Craigslist: Craigslist is a fickle creature and you can find huge rip offs or smoking deals, it just depends on your savvy as a buyer. Personally, I’m very leery of Craigslist for one because I hate the idea of meeting a stranger in a random parking lot, without overwatch, when they know I have money. Additionally, I know from unfortunate experience that a lot of thieves move stolen property using Craigslist so buyer be very aware and don’t be afraid to ask questions. Take note of the license plate of the car of whoever you’re meeting, just in case.

Antique stores: Like Craigslist, these can be hit or miss. If there’s only one in a town, it’s my experience that they tend to jack their prices. However, if you’ve got a few little shops and they’re clustered in the same business district, generally you see prices are a little more reasonable. Hooray competition!

Now some lesser known sources-

Goodwill: While the Goodwill stores aren’t bad, per se, I’ve had way better luck at their distribution and outlet centers. Basically they’re lined with rows of bins that you can dig through and find an amazing assortment of random suff. Most of the stuff is sold by the pound unless individually marked. You can find some amazing deals on stuff there but be forewarned that they’re often where stuff that didn’t sell in the normal stores goes before ending up in a landfill. Also the people watching is amazing.

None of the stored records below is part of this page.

(* ===== verification/Tcp.v ===== *)
(** * TCP: [src/src/net/tcp/listener.rs], [stream.rs], [split.rs], and the
    trait implementations of [read.rs] and [write.rs]

    The functions of this file build [IoEvent]s and [IoHandle]s, so their
    programs contain the actions of both, next to Win32 calls and the
    thread-local handle; those that are given addresses contain the actions of
    a resolution ([SockAddr]).  An [.await] is a loop that polls the inner
    future with the context of the poll in progress and suspends until the
    next one; the suspension names the local variables that are live in it,
    which are dropped when the future is given up there. *)

From S2P Require Import Prelude Prog Extern Win32 Threadpool Context.
From S2P Require Import IoState IoCells Socket IoHandle IoEvent IoBuf SockAddr.

(** ** Actions *)

(** A local variable of an [async] function that has a drop. *)
Inductive local :=
| LFuture (future : ToSocketAddrsInner)  (* the future of a resolution *)
| LIter (iter : ToSocketAddrsIter)       (* of the loop over the addresses *)
| LEvent (event : IoEvent).              (* Box<IoEvent> *)

Inductive nact (waker : Type) :=
| NEvent (a : hact waker)                (* on the cells of the event at hand *)
| NHandle (a : iact waker)               (* on the handle being built *)
| NTls (a : tls)
| NSys (c : win32)
| NAddrs (a : sact waker)                (* of a resolution *)
| NContext                               (* the waker of the poll in progress *)
| NSuspend (live : list local).          (* Poll::Pending, until the next poll *)
Arguments NEvent {waker} _.
Arguments NHandle {waker} _.
Arguments NTls {waker} _.
Arguments NSys {waker} _.
Arguments NAddrs {waker} _.
Arguments NContext {waker}.
Arguments NSuspend {waker} _.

Habitat for Humanity Restore: Generally focused on building materials, if you’re looking for a cool old door to turn into something or a funky lighting fixture, the Restores are gold mines. They often have furniture and things as well.

Salvation Army: I could be wrong, but it seems to me some Salvation Army stores seemed focused on some things, like clothes, while others seem to focus on furniture and things. Either way I’ve scrounged some old tools and cool furniture pieces from SA and they’re worth a look.

Nothing really earth shattering in this post. If you have another resource, please share it in the comments!